Simon Szykman

The Backseat


This column describes a new Diplomacy variant, called the Backseat Driver variant. The Backseat Driver variant is a press variant and can therefore be combined with other Diplomacy variants.

The archetypal image of a backseat driver is the nagging mother-in-law who sits in the back seat of your car while you drive, telling you how to drive and where to go. You might not do what she tells you to do, but because your wonderful spouse is sitting next to you, you have to sit quietly and listen. This variant was not inspired by my mother-in-law, who is nothing like that, and my saying this has nothing to do with the fact that my wonderful wife is sitting next to me while I'm typing.

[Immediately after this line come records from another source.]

(* ===== verification/VmLife.v ===== *)
(** * The life of an address space

    setupkvm builds an address space with the kernel's half, allocuvm grows its user
    half, copyuvm makes the copy fork gives the child, freevm takes it apart.  Each
    either does its work or fails with the pages it took back on the free list:
    [conserved] says that no page is lost and none is used twice. *)
From Stdlib Require Import ZArith Lia.
From stdpp Require Import base numbers list gmap sets strings.
From S2P Require Import Prelude KString Locks Kalloc Vm VmThm VmSpace.
Local Open Scope Z_scope.

(** The free pages and those owned are the same set before and after. *)
Definition conserved (L : list Z) (own : Z -> Prop) (L' : list Z) (own' : Z -> Prop) : Prop :=
  forall p, (p ∈ L \/ own p) <-> (p ∈ L' \/ own' p).

Lemma conserved_trans L1 o1 L2 o2 L3 o3 : conserved L1 o1 L2 o2 -> conserved L2 o2 L3 o3 -> conserved L1 o1 L3 o3.
Proof. intros H1 H2 p. rewrite (H1 p). apply H2. Qed.

Lemma not_false_or (P : Prop) : P \/ False <-> P.
Proof. tauto. Qed.

(** The range an entry of kmap covers. *)
Definition kmap_size (e : Z * Z * Z * Z) : Z := u32 (e.1.2 - e.1.1.2).

(** The entry that the mappings [l] give [va]. *)
Fixpoint kmap_pte (l : list (Z * Z * Z * Z)) (va old : Z) : Z :=
  match l with
  | [] => old
  | e :: l' =>
      let '(virt, ps, _, perm) := e in
      if (virt <=? va) && (va <? virt + kmap_size e) then entry (ps + (va / 4096 * 4096 - virt)) perm else kmap_pte l' va old
  end.

(** Mappings of whole pages, in ascending order from [lo] on. *)
Fixpoint kmaps_ok (lo : Z) (l : list (Z * Z * Z * Z)) : Prop :=
  match l with
  | [] => True
  | e :: l' =>
      let '(virt, ps, _, perm) := e in
      lo <= virt /\ virt mod 4096 = 0 /\ ps mod 4096 = 0 /\ 0 <= ps /\ kmap_size e mod 4096 = 0 /\ 0 < kmap_size e
      /\ virt + kmap_size e <= 2 ^ 32 /\ ps + kmap_size e <= 2 ^ 32 /\ 0 <= perm < 4096 /\ kmaps_ok (virt + kmap_size e) l'
  end.
(* ===== verification/Multiboot.v ===== *)
(** * Boot information and the size of memory (src/kernel/boot/multiboot.c)

    The boot loader leaves a list of tags in memory; set_phystop takes the top of
    physical memory from the memory map among them.  The memory is a function from
    addresses to bytes; what is printed is left out.  The walks over the tags and the
    entries have no bound in the code: the fuel is the number of 8-byte units the boot
    information has, or of bytes the memory map has, and the theorems show it is
    enough for information laid out as the Multiboot2 specification says. *)
From Stdlib Require Import ZArith Lia.
From stdpp Require Import base numbers list strings.
From S2P Require Import Prelude KString Locks Kalloc Vm.
Local Open Scope Z_scope.

Definition MULTIBOOT_TAG_TYPE_END : Z := 0.
Definition MULTIBOOT_TAG_TYPE_CMDLINE : Z := 1.
Definition MULTIBOOT_TAG_TYPE_MMAP : Z := 6.
Definition MULTIBOOT_MEMORY_AVAILABLE : Z := 1.
Definition sizeof_mmap_entry : Z := 24.

(** The globals of multiboot.c, and PHYSTOP of vm.c. *)
Record boot := Boot { mbi_addr : Z; mbi_size : Z; cmdline : Z; PHYSTOP : Z }.
#[export] Instance boot_fields : Fields boot := fun s => Boot (mbi_addr s) (mbi_size s) (cmdline s) (PHYSTOP s).

(** struct multiboot_mmap_entry *)
Record mmap_entry := MmapEntry { e_addr : Z; e_len : Z; e_type : Z }.

Section multiboot.
Context (m : mem).

Definition rd16 (a : Z) : Z := m a + 256 * m (a + 1).
Definition rd32 (a : Z) : Z := load32 m a.
Definition rd64 (a : Z) : Z := rd32 a + 2 ^ 32 * rd32 (a + 4).

(** struct multiboot_header_tag: a 16-bit type, 16-bit flags, a 32-bit size. *)
Definition tag_type (tag : Z) : Z := rd16 tag.
Definition tag_size (tag : Z) : Z := rd32 (tag + 4).
Definition align8 (n : Z) : Z := Z.land (u32 (n + 7)) (Z.lnot 7).

Fixpoint modget_loop (fuel : nat) (type tag : Z) : M boot Z :=
  match fuel with
  | O => fault "boot information"
  | S fuel' =>
      if tag_type tag =? MULTIBOOT_TAG_TYPE_END then mret 0
      else if tag_type tag =? type then mret tag
      else modget_loop fuel' type (u32 (tag + align8 (tag_size tag)))
  end.
Definition modget (type : Z) : M boot Z :=
  s ← get; modget_loop (Z.to_nat (mbi_size s / 8)) type (u32 (mbi_addr s + 8)).

(** One entry of the map. *)
Definition mmap_step (e : mmap_entry) (max_top : Z) : Z :=
  if negb (e_type e =? MULTIBOOT_MEMORY_AVAILABLE) then max_top
  else if e_len e =? 0 then max_top
  else if 0x100000000 <=? e_addr e then max_top
  else
    let eend := u64 (e_addr e + e_len e) in
    if eend <? e_addr e then max_top
    else
      let eend := if 0x100000000 <? eend then 0x100000000 else eend in
      if max_top <? eend then eend else max_top.

Definition read_entry (p : Z) : mmap_entry := MmapEntry (rd64 p) (rd64 (p + 8)) (rd32 (p + 16)).

Fixpoint mmap_loop (fuel : nat) (p endp entry_size max_top : Z) : M boot Z :=
  match fuel with
  | O => fault "memory map"
  | S fuel' =>
      if u32 (p + sizeof_mmap_entry) <=? endp then
        mmap_loop fuel' (u32 (p + entry_size)) endp entry_size (mmap_step (read_entry p) max_top)
      else mret max_top
  end.

Definition limit : Z := 0x7DFE0000.
(** A free slot becomes a process with the next pid. *)
Lemma tinv_new l np c i f :
  tinv l np c -> 0 < np ->
  (forall p, l !! i = Some p -> state p = UNUSED /\ pid (f p) = np /\ state (f p) <> RUNNING) ->
  tinv (alter f i l) (np + 1) c.
Proof.
  intros [T1 T2 T3 T4] Hnp Hi. split.
  - rewrite length_alter. exact T1.
  - intros j p' H Hs. destruct (decide (j = i)) as [-> | Hne].
    + rewrite list_lookup_alter_eq in H. destruct (l !! i) as [p|] eqn:E; [|discriminate].
      injection H as <-. destruct (Hi p eq_refl) as (_ & -> & _). lia.
    + rewrite list_lookup_alter_ne in H by congruence. pose proof (T2 j p' H Hs). lia.
  - assert (forall j k p' q', alter f i l !! j = Some p' -> alter f i l !! k = Some q' ->
      state q' <> UNUSED -> j = i -> k <> i -> pid p' <> pid q') as Hfresh.
    { intros j k p' q' Hp' Hq' Hs -> Hk E. rewrite list_lookup_alter_eq in Hp'.
      rewrite list_lookup_alter_ne in Hq' by congruence.
      destruct (l !! i) as [p|] eqn:Ep; [|discriminate]. injection Hp' as <-.
      destruct (Hi p eq_refl) as (_ & Hpid & _). pose proof (T2 k q' Hq' Hs). lia. }
    intros j k p' q' Hp' Hq' Hsp Hsq E.
    destruct (decide (j = i)) as [Ej | Nj], (decide (k = i)) as [Ek | Nk]; [congruence| | |].
    + exfalso. eapply (Hfresh j k); eassumption.
    + exfalso. eapply (Hfresh k j); [eassumption | exact Hp' | assumption.. | congruence].
    + rewrite list_lookup_alter_ne in Hp', Hq' by congruence. eapply T3; eassumption.
  - intros j p' H Hs. destruct (decide (j = i)) as [-> | Hne].
    + rewrite list_lookup_alter_eq in H. destruct (l !! i) as [p|] eqn:E; [|discriminate].
      injection H as <-. destruct (Hi p eq_refl) as (_ & _ & ?). contradiction.
    + rewrite list_lookup_alter_ne in H by congruence. apply (T4 j p' H Hs).
Qed.

(** ** Lemmas: operations *)

(** Between operations: no lock held, the running process is [cur]. *)
Record sinv (s : pstate) : Prop := SInv {
  s_tab : tinv (ptable s) (nextpid s) (cur s);
  s_np : 0 < nextpid s;
  s_lock : ptlocked s = false;
  s_depth : depth s = 0;
  s_cur : exists i p, cur s = Some i /\ ptable s !! i = Some p /\ state p = RUNNING
}.

Lemma pget_Ok i p s : ptable s !! i = Some p -> pget i s = Ok p s.
Proof. intros H. unfold pget. mstep. rewrite H. reflexivity. Qed.

Lemma myproc_Ok i s : cur s = Some i -> myproc s = Ok i s.
Proof. intros H. unfold myproc. mstep. rewrite H. reflexivity. Qed.

Lemma acquire_pt_Ok s :
  ptlocked s = false -> acquire_pt s = Ok tt (s <| ptlocked := true |> <| depth := depth s + 1 |>).
Proof. intros H. unfold acquire_pt. mstep. rewrite H. reflexivity. Qed.

Lemma release_pt_Ok s :
  ptlocked s = true -> release_pt s = Ok tt (s <| ptlocked := false |> <| depth := depth s - 1 |>).
Proof. intros H. unfold release_pt. mstep. rewrite H. reflexivity. Qed.

Lemma pmod_bind {B} i f (k : unit -> M pstate B) s :
  (pmod i f ≫= k) s = k tt (s <| ptable := alter f i (ptable s) |>).
Proof. reflexivity. Qed.

Lemma emit_bind {B} c (k : unit -> M pstate B) s :
  (emit c ≫= k) s = k tt (s <| calls := calls s ++ [c] |>).
Proof. reflexivity. Qed.

(** Reduce assignments to the fields of the global state. *)
Ltac psimp := cbn [assign ptable nextpid initproc cur ptlocked depth calls].

(** [pstep1] runs the next primitive of a process operation. *)
Ltac pstep1 :=
  first
  [ rewrite pmod_bind | rewrite emit_bind
  | erewrite bind_step by (apply myproc_Ok; eassumption)
  | erewrite bind_step by (apply pget_Ok; eassumption)
  | erewrite bind_step by (apply acquire_pt_Ok; first [eassumption | reflexivity])
  | erewrite bind_step by (apply release_pt_Ok; first [eassumption | reflexivity])
  | erewrite bind_step by reflexivity ].

(** Child descriptors: the parent's where it has one. *)
Definition dup_list (src dst : list Z) : list Z :=
  zip_with (fun f d => if nz f then f else d) src dst.

Lemma dup_files_Ok src dst s :
  length src = length dst ->
  dup_files src dst s =
    Ok (dup_list src dst) (s <| calls := calls s ++ map CFileDup (filter (fun f => nz f = true) src) |>).
Proof.
  revert dst s. induction src as [|f src IH]; intros [|d dst] s Hl; try discriminate; cbn [dup_files].
  - cbn. rewrite app_nil_r. destruct s; reflexivity.
  - injection Hl as Hl. rewrite filter_cons. unfold when. destruct (nz f) eqn:E.
    + rewrite emit_bind. erewrite bind_step by (apply IH; exact Hl).
      unfold mret, M_ret. cbn. rewrite E, <-app_assoc. destruct s; reflexivity.
    + erewrite bind_step by reflexivity. erewrite bind_step by (apply IH; exact Hl).
      unfold mret, M_ret. cbn. rewrite E. reflexivity.
Qed.

(** The child of [c] (whose descriptor is [cp]) in a slot that held [p]. *)
Definition child_proc (c : nat) (cp : proc) (newpid stack pd : Z) (p : proc) : proc :=
  let p := fresh_proc newpid p <| kstack := stack |> in
  let p := inherit cp p <| pgdir := pd |> in
  let p := p <| sz := sz cp |> <| parent := Some c |> <| tf := tf cp <| eax := 0 |> |> in
  p <| ofile := dup_list (ofile cp) (ofile p) |> <| cwd := cwd cp |> <| name := name cp |>
    <| state := RUNNABLE |>.

Lemma lookup_alter_same {A} (f : A -> A) i (l : list A) x : l !! i = Some x -> alter f i l !! i = Some (f x).
Proof. intros H. rewrite list_lookup_alter_eq, H. reflexivity. Qed.
Lemma lookup_alter_other {A} (f : A -> A) i j (l : list A) x :
  i <> j -> l !! j = Some x -> alter f i l !! j = Some x.
Proof. intros Hne H. rewrite list_lookup_alter_ne by exact Hne. exact H. Qed.

Lemma alter_alter {A} (f g : A -> A) i (l : list A) :
  alter f i (alter g i l) = alter (fun x => f (g x)) i l.
Proof.
  revert i. induction l as [|x l IH]; intros [|i]; [reflexivity..|].
  cbn. f_equal. apply IH.
Qed.

(** [allocproc] on each of its paths. *)
Section allocproc.
Context (s : pstate) (stack : Z) (Hl : ptlocked s = false).

Lemma allocproc_full :
  scan (fun _ p => is_state UNUSED p) (ptable s) = None -> allocproc stack s = Ok None s.
Proof.
  intros Hsc. unfold allocproc. pstep1. erewrite bind_step by reflexivity.
  change (ptable (s <| ptlocked := true |> <| depth := depth s + 1 |>)) with (ptable s).
  rewrite Hsc. pstep1. unfold mret, M_ret. f_equal.
  destruct s as [tab np ip cu lk dp cl]. cbn [ptlocked] in Hl. subst lk.
  cbv -[Z.add Z.sub]. f_equal. lia.
Qed.

Lemma allocproc_free i :
  scan (fun _ p => is_state UNUSED p) (ptable s) = Some i ->
  allocproc stack s = Ok (if stack =? 0 then None else Some i)
    (s <| ptable := alter (fun p => let p := fresh_proc (nextpid s) p <| kstack := stack |> in
                                    if stack =? 0 then p <| state := UNUSED |> else p) i (ptable s) |>
       <| nextpid := i32 (nextpid s + 1) |>).
Proof.
  intros Hsc. destruct s as [tab np ip cu lk dp cl]. cbn [ptable nextpid ptlocked] in *. subst lk.
  unfold allocproc. pstep1. erewrite bind_step by reflexivity. psimp. rewrite Hsc.
  erewrite bind_step by reflexivity. pstep1. rewrite pmod_bind. psimp. rewrite alter_alter.
  replace (dp + 1 - 1) with dp by lia.
  destruct (stack =? 0); [rewrite pmod_bind; psimp; rewrite alter_alter|]; reflexivity.
Qed.
End allocproc.

(** [fork], success: the first unused slot becomes the child. *)
Lemma fork_Ok s c cp i p stack pd :
  cur s = Some c -> ptable s !! c = Some cp -> ptlocked s = false -> c <> i ->
  scan (fun _ p => is_state UNUSED p) (ptable s) = Some i -> ptable s !! i = Some p ->
  length (ofile cp) = length (ofile p) -> stack <> 0 -> pd <> 0 ->
  fork stack pd s =
    Ok (nextpid s)
      (s <| ptable := alter (child_proc c cp (nextpid s) stack pd) i (ptable s) |>
         <| nextpid := i32 (nextpid s + 1) |>
         <| calls := (calls s ++ map CFileDup (filter (fun f => nz f = true) (ofile cp)))
                       ++ [CIdup (cwd cp)] |>).
Proof.
  intros Hc Hcp Hl Hne Hsc Hp Hlen Hst Hpd. destruct s as [tab np ip cu lk dp cl].
  cbn [ptable nextpid initproc cur ptlocked depth calls] in *. subst.
  unfold fork. pstep1.
  erewrite bind_step by (apply allocproc_free; [reflexivity | exact Hsc]).
  destruct (Z.eqb_spec stack 0); [contradiction|]. psimp.
  erewrite bind_step by (apply pget_Ok; psimp; apply lookup_alter_other; [congruence | exact Hcp]).
  rewrite !pmod_bind. psimp. rewrite !alter_alter.
  destruct (Z.eqb_spec pd 0); [contradiction|].
  rewrite !pmod_bind. psimp. rewrite !alter_alter.
  erewrite bind_step by (apply pget_Ok; psimp; apply lookup_alter_same; exact Hp).
  erewrite bind_step by (apply dup_files_Ok; exact Hlen).
  rewrite pmod_bind, emit_bind, pmod_bind. psimp. rewrite !alter_alter.
  erewrite bind_step by (apply pget_Ok; psimp; apply lookup_alter_same; exact Hp).
  cbv zeta. pstep1. rewrite pmod_bind. pstep1. psimp. rewrite alter_alter.
  match goal with |- context [alter ?f i tab] =>
    lazymatch f with child_proc _ _ _ _ _ => fail | _ =>
      assert (alter f i tab = alter (child_proc c cp np stack pd) i tab) as -> end end.
  { apply list_alter_ext; [|reflexivity]. intros q Hq. rewrite Hp in Hq. injection Hq as <-.
    clear. destruct p, cp. vm_compute. reflexivity. }
  generalize (alter (child_proc c cp np stack pd) i tab); intros tab'.
  unfold mret, M_ret. f_equal.
  cbv beta iota delta [assign ptable nextpid initproc cur ptlocked depth calls].
  f_equal; lia.
Qed.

The Backseat Driver variant works much the same way. The various powers have one or more advisors (i.e., observers) giving them advice, suggesting moves, and conducting negotiations on their behalf. However, the powers themselves are not allowed to communicate verbally. All negotiation is done by advisors on behalf of the powers they represent. These negotiations are non-binding and advice does not have to be followed by the powers.

There are a couple of additional twists. First, not only can powers not communicate verbally with other powers, they can't communicate with their advisors either. All they can do is listen and do what they think is best. Second, negotiations are done at a round table, meaning that everybody (both powers and advisors) gets to read all negotiations. To put things simply, as far as the players who control powers are concerned, the game is a no-press game. As with any no-press game, the powers can attempt to communicate with others through their orders (e.g. supports or convoys). As far as advisors (observers) are concerned, the game is no-partial white press. If you are interested in a slightly more detailed statement of the rules, simply click your mouse on this link.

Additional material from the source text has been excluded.